花というのは、そこにただ咲いているだけで人の心を魅了する。
一輪の花、花束、花瓶の花、草原に咲いた花、どんな状況に置いても花そのものがアートのように存在していて、画家たちの心を捕らえて離さない。
画家たちは花を描く。今、目の前で咲いている美しさを絵筆に乗せてキャンバスの中へと生け捕りにするのだ。
素晴らしき『花』の作品は、鑑賞する者の心の中にも無数の花々を咲かせてくれるものである。
今回は『花』をモチーフに描いた個性的な絵画5点を厳選して紹介させていただく。
1836-1904年、フランスで活躍したサロン画家である。
フランスの画家であるがイギリス滞在中に「花の画家」として名を馳せることになる。
ラトゥールの描いた花があまりにも美しく「薔薇を描かせたらラトゥールの右に出る者はいない」と言われ、実際の薔薇に「ファンタン・ラトゥール」という名前が付けられたほどだ。
確かに息を呑むような美しさである。花びら一枚一枚に質感があり、触れると花びらそのものの感触がありそうなほどの錯覚を起こすのである。
女性を花と比喩するならば、頭上にある美しき花々と右手に抱えられた花束もまた、『女庭師』である女性のように華麗で美しい。
花と女性のふたつの美しきものを掛け算することで、どちらの良さも際立つ。
薄暗い背景に色とりどりの鮮やかな花々は心に灯を与えて、花のまわりを飛ぶ蝶は平穏な優しい気持ちにさせてくれる。
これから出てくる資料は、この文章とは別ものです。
(* ===== verification/EngineProps.v ===== *)
(** * The AMF under every schedule: connections, gNBs and their messages *)

From S2P Require Import Prelude Async Counter Convert ConvertProps SccMap ContextQueue.
From S2P Require Import ContextManager ContextManagerProps Network NetworkProps NgapMessages.
From S2P Require Import NgapContext NgapEngine NgapExample.

Section engine_props.
Context `{NM : NgapModels} `{NC : !NgapCodec} `{HX : HexCodec} `{BV : BitVecOps}.
Context {Stream MG MU : Type} `{SC : Sctp Stream} `{GM : !SccHashMap GlobalRanNodeId GnbContext MG}
  `{GL : !SccLaws GlobalRanNodeId GnbContext MG} `{UM : !SccHashMap Z nat MU}
  `{UL : !SccLaws Z nat MU}.
Implicit Types (w : world Stream MG MU) (gnb : GnbContext) (cfg : option AmfConfiguration) (n : nat).

(** ** What every access keeps *)

(** Each gNB is filed under its own id, the network's table is consistent, its
    ids cannot run out on the connections that wait and [n] more, and the
    configuration is the one set at start-up. *)
Record amf_ok cfg (n : nat) w : Prop := {
  ak_keyed : forall k g, view (w_gnb_contexts w) !! k = Some g -> global_ran_node_id g = k;
  ak_network : associations_ok (w_network w).1;
  ak_ids : ids_below (w_network w);
  ak_counter : 1 <= (w_network w).2 /\
    (w_network w).2 + Z.of_nat (length (w_incoming w) + n) < 2 ^ 64;
  ak_config : w_config w = cfg;
}.

(** The parts of the world the invariant speaks about. *)
Definition same_core w w' : Prop :=
  w_gnb_contexts w' = w_gnb_contexts w /\ w_network w' = w_network w /\
  w_incoming w' = w_incoming w /\ w_config w' = w_config w.

Lemma amf_ok_core cfg n w w' : same_core w w' -> amf_ok cfg n w -> amf_ok cfg n w'.
Proof. intros (E1 & E2 & E3 & E4) [Ha Hb Hc Hd He]. by split; rewrite ?E1, ?E2, ?E3, ?E4. Qed.

(** Replacing an association by itself with another stream. *)
Lemma amf_ok_stream cfg n w id t t' :
  amf_ok cfg n w -> associations (w_network w).1 !! id = Some t -> tnla_id t' = tnla_id t ->
  addresses t' = addresses t ->
  amf_ok cfg n (set_network (MkAssociations (<[id := t']> (associations (w_network w).1))
      (associations_set (w_network w).1), (w_network w).2) w).
Proof.
  intros [Ha Hb Hc Hd He] Ht Ei Ea. split; simpl; try done.
  - by apply (ok_update _ id t t').
  - intros j Hj. apply Hc. simpl in Hj. destruct (decide (id = j)) as [<-|Hne]; [by eexists|].
    by rewrite lookup_insert_ne in Hj.
Qed.

Lemma preserves_read_tnla cfg n id : preserves (amf_ok cfg n) (tnla_read id : prog (world Stream MG MU) _).
Proof.
  split; [|done]. intros w w' r Hok E.
  destruct (associations (w_network w).1 !! id) as [t|] eqn:Ht; [|done]. simpl in E.
  unfold read_data in E. destruct (recvmsg_eor_buf (stream t)) as [[s r']|]; simplify_eq/=.
  by apply (amf_ok_stream cfg n w id t).
Qed.

Lemma preserves_write_tnla cfg n id data :
  preserves (amf_ok cfg n) (tnla_write id data : prog (world Stream MG MU) _).
Proof.
  split; [|done]. intros w w' r Hok E.
  destruct (associations (w_network w).1 !! id) as [t|] eqn:Ht; [|done]. simpl in E.
  unfold write_data in E. destruct (sendmsg _ _ _) as [[s r']|]; simplify_eq/=.
  by apply (amf_ok_stream cfg n w id t).
Qed.

Lemma preserves_ues {A : Type} cfg n gnb (m : prog (manager UeContext MU) A) :
  preserves (amf_ok cfg n) (on_ues gnb m : prog (world Stream MG MU) A).
Proof. apply preserves_zoom. intros p w. by apply amf_ok_core. Qed.

Lemma preserves_config cfg n : preserves (amf_ok cfg n) (get_global_app_context : prog (world Stream MG MU) _).
Proof. apply preserves_bind; [apply preserves_read|intros; apply preserves_lift]. Qed.

Lemma preserves_encode cfg n id pdu :
  preserves (amf_ok cfg n) (encode_and_write_ngap_pdu id pdu : prog (world Stream MG MU) _).
Proof.
  unfold encode_and_write_ngap_pdu. destruct (codec_to_bytes pdu); [|done].
  apply preserves_bind; [apply preserves_write_tnla|done].
Qed.

Lemma preserves_spawn cfg n t :
  preserves (amf_ok cfg n) (write_state (spawn_task t) : prog (world Stream MG MU) unit).
Proof. apply preserves_write. intros w. by apply amf_ok_core. Qed.

#[local] Hint Resolve preserves_bind preserves_read preserves_lift preserves_read_tnla
  preserves_write_tnla preserves_ues preserves_config preserves_encode preserves_spawn : preserve.

(** Case analysis down the body. *)
Ltac preserve :=
  repeat first
    [ done | apply preserves_bind; [|intros] | solve [eauto with preserve]
    | case_match ].

Lemma preserves_ng_setup debug cfg n gnb req :
  preserves (amf_ok cfg n) (handle_ng_setup debug gnb req : prog (world Stream MG MU) _).
Proof. unfold handle_ng_setup. preserve. Qed.

Lemma preserves_initial_ue debug cfg n gnb req :
  preserves (amf_ok cfg n) (handle_initial_ue debug gnb req : prog (world Stream MG MU) _).
Proof.
  unfold handle_initial_ue. apply preserves_bind; [apply preserves_ues|]. intros [|]; [done|].
  apply preserves_bind.
  { apply preserves_access. intros w. by apply amf_ok_core. }
  intros. preserve.
Qed.

Lemma preserves_try cfg n debug id :
  preserves (amf_ok cfg n) (try_ng_setup debug id : prog (world Stream MG MU) _).
Proof.
  unfold try_ng_setup. apply preserves_bind.
  { apply preserves_access. intros w. by apply amf_ok_core. }
  intros gnb. apply preserves_bind; [apply preserves_read_tnla|]. intros [[data|]|e]; [|done..].
  cbn [map_err]. apply preserves_bind; [|intros [r resp]; preserve].
  destruct (decode_ngap_pdu data) as [[m| |]|[e err]]; try done. destruct m; try done.
  apply preserves_bind; [apply preserves_ng_setup|]. by intros [g [s|e]].
Qed.

Lemma preserves_attempts cfg n debug tries id :
  preserves (amf_ok cfg n) (ng_setup_attempts debug tries id : prog (world Stream MG MU) _).
Proof.
  induction tries as [|tries IH]; [done|]. apply preserves_bind; [apply preserves_try|]. by intros [g|e].
Qed.

Lemma preserves_insert cfg n gnb :
  preserves (amf_ok cfg n) (insert_gnb gnb : prog (world Stream MG MU) _).
Proof.
  apply preserves_access. intros w [Ha Hb Hc Hd He]. split; try done. simpl.
  pose proof (view_insert (global_ran_node_id gnb) gnb (w_gnb_contexts w)) as Hv.
  destruct (view (w_gnb_contexts w) !! global_ran_node_id gnb); destruct Hv as [-> _]; [done|].
  intros k g [[<- <-]|[_ Hk]]%lookup_insert_Some; [done|by apply Ha].
Qed.

Lemma preserves_close cfg n gnb :
  preserves (amf_ok cfg n) (close_ran_connection gnb : prog (world Stream MG MU) _).
Proof.
  apply preserves_write. intros w [Ha Hb Hc Hd He]. split; try done. simpl.
  destruct (view_remove (global_ran_node_id gnb) (w_gnb_contexts w)) as [-> _].
  intros k g [_ Hk]%lookup_delete_Some. by apply Ha.
Qed.

Lemma preserves_task cfg n debug t :
  preserves (amf_ok cfg n) (task_body debug t : prog (world Stream MG MU) unit).
Proof.
  destruct t as [id|gnb|gnb msg]; cbn [task_body].
  - unfold start_ngap_processing. apply preserves_bind; [apply preserves_attempts|].
    intros [gnb|]; [|done]. apply preserves_bind; [apply preserves_insert|]. intros. preserve.
  - unfold ngap_loop_task, run_ngap_loop. apply preserves_bind.
    + apply preserves_bind; [apply preserves_read_tnla|]. intros [[data|]|e]; [|done..]. preserve.
    + intros [[[]|e]|]; [apply preserves_close|done|apply preserves_spawn].
  - unfold message_task. apply preserves_bind; [|intros [resp|]; preserve].
    destruct (decode_ngap_pdu msg) as [pdu|[pdu e]]; [|done]. unfold ngap_route.
    destruct pdu as [m| |]; try done. destruct m; try done.
    apply preserves_bind; [apply preserves_initial_ue|done].
Qed.

Lemma accept_ok_world cfg n w w' (b : bool) :
  amf_ok cfg n w -> task_step run_accept w = Some (Ret b, w') -> amf_ok cfg n w'.
Proof.
  intros [Ha Hb Hc Hd He] E. unfold run_accept in E. simpl in E.
  destruct (w_incoming w) as [|acc rest] eqn:Hi.
  { destruct (w_cancelled w); simplify_eq/=. by split; rewrite ?Hi. }
  destruct (w_network w) as [a c] eqn:En. simpl in *.
  pose proof (network_step_ok (OpAccept acc) a c Hb Hc ltac:(lia) ltac:(intros _; lia)) as Hst.
  cbn [network_step is_accept] in Hst. rewrite Nat2Z.inj_succ in Hd.
  destruct (accept_and_create_tnla acc (a, c)) as [[a' c'] [t|e]] eqn:Ea; simplify_eq/=;
    destruct Hst as (Hs1 & Hs2 & Hs3); split; simpl; try done; lia.
Qed.

(** The invariant of the whole AMF: all tasks keep it and it holds now, with
    ids for the connections that are still to arrive. *)
Definition amf_inv cfg (s : amf (Stream := Stream) (MG := MG) (MU := MU)) : Prop :=
  (forall n, Forall (preserves (amf_ok cfg n)) (amf_tasks s)) /\
  amf_ok cfg (length (amf_arriving s)) (amf_world s).

Lemma absorb_inv cfg debug arriving accepting ts w :
  (forall n, Forall (preserves (amf_ok cfg n)) ts) -> amf_ok cfg (length arriving) w ->
  amf_inv cfg (absorb debug arriving accepting ts w).
Proof.
  intros Hts Hw. split; simpl.
  - intros n. apply Forall_app_2; [done|]. apply Forall_fmap, Forall_true. intros t. apply preserves_task.
  - revert Hw. by apply amf_ok_core.
Qed.

Lemma arrive_inv cfg n c w :
  amf_ok cfg (Datatypes.S n) w -> amf_ok cfg n (set_incoming (w_incoming w ++ [c]) w).
Proof. intros [Ha Hb Hc Hd He]. split; try done. simpl. rewrite length_app; simpl; lia. Qed.

Lemma amf_inv_step cfg debug who s s' :
  amf_inv cfg s -> amf_step debug who s = Some s' -> amf_inv cfg s'.
Proof.
  intros [Hts Hw] E. destruct who as [|i| | |id]; cbn [amf_step] in E.
  - destruct (amf_accepting s); [|done].
    destruct (task_step run_accept (amf_world s)) as [[[b| |] w]|] eqn:Et; simplify_eq.
    apply absorb_inv; [done|]. by apply (accept_ok_world cfg _ (amf_world s) w b).
  - destruct (pool_step i (amf_tasks s, amf_world s)) as [[ts w]|] eqn:Ep; simplify_eq.
    apply absorb_inv; [intros n|];
      by apply (preserves_pool_step _ i (amf_tasks s, amf_world s) (ts, w)).
  - destruct (amf_arriving s) as [|c arriving] eqn:Ea; [done|]. simplify_eq. split; [done|].
    cbn [amf_world amf_arriving]. by apply arrive_inv.
  - destruct (w_cancelled (amf_world s)); [done|]. simplify_eq. split; [done|].
    destruct Hw as [Ha Hb Hc Hd He]. by split.
  - destruct (peer_step id (amf_world s)) as [w|] eqn:Ep; [|done]. simplify_eq. split; [done|].
    unfold peer_step in Ep. destruct (associations (w_network (amf_world s)).1 !! id) as [t|] eqn:Ht; [|done].
    simpl in Ep. destruct (peer_acts (stream t)); [|done]. simplify_eq/=. by apply (amf_ok_stream cfg _ _ id t).
Qed.

Lemma amf_inv_new cfg arriving :
  Z.of_nat (length arriving) + 1 < 2 ^ 64 -> amf_inv cfg (amf_new arriving cfg).
Proof.
  intros Hlen. split; [constructor|]. split; simpl; [|apply associations_ok_new|..|done].
  - intros k g. by rewrite view_new.
  - intros j [t Ht]. done.
  - unfold counter_new. lia.
Qed.

(** What the single accesses keep holds of the whole AMF under every schedule. *)
Lemma amf_ok_reachable debug cfg arriving s :
  Z.of_nat (length arriving) + 1 < 2 ^ 64 ->
  reachable (amf_step debug) (amf_new arriving cfg) s ->
  amf_ok cfg 0 (amf_world s).
Proof.
  intros Hlen Hr. enough (amf_inv cfg s) as [_ [Ha Hb Hc Hd He]] by (split; try done; lia).
  revert Hr. apply (invariant_reachable (amf_step debug) (amf_inv cfg)); [by apply amf_inv_new|].
  intros who s1 s2 Hi E. by apply (amf_inv_step cfg debug who s1).
Qed.
End engine_props.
背筋を伸ばし無表情に見つめる女性は、日常から花を扱う庭師という仕事に誇り高き姿勢を感じ取れるのだ。
これぞ「和」の魅力。
風に揺られる花びら一枚、葉っぱ一枚の描写に北斎の職人技が見える。
可憐に舞う蝶が美しき牡丹の花に留まろうとしている瞬間を北斎の目は見逃さない。
単一色でムラなく摺られた背景と、北斎の構図、巧みな技術。無駄なく描きこまれた「和」の職人芸である。
北斎の花 (1)河野 元昭 (著) |
色んな花々が花瓶におさめられているが四方八方に花々が咲き乱れている。
咲き乱れた花々が見事な構図でキャンバスの中に描かれていて、蝶もかたつむりも「集まれ!」と言った具合に、作者の動植物たちへの愛情が感じ取れる。
豊かな色彩と精密に描写された作品は、花の一本一本が細部まで活かされており、卓越した技術を絵筆に乗せて躍らせているのだ。
花をモチーフにして、これほどまでに奇想天外な発想で面白い作品を制作することに先ずは感服する。
何故、このような絵を描こうと思ったのか?その動機が気になるところだ。
花瓶に活けた花を描く静物画を描くことは多くの絵描きがすることであるが、花をモチーフにユニークな作品を描くオリジナリティーは誰の目にも留まる。
もしかすると、そういった策略があったのかもしれない。
アルチンボルドは植物だけではなく、野菜や動物をモチーフにして多くの「人物」を描いている。
もちろんデタラメに並べるだけでは、このような絵は描けない。
緻密に計算された配置と色彩、そして類い稀な芸術的感性によって生み出された傑作なのである。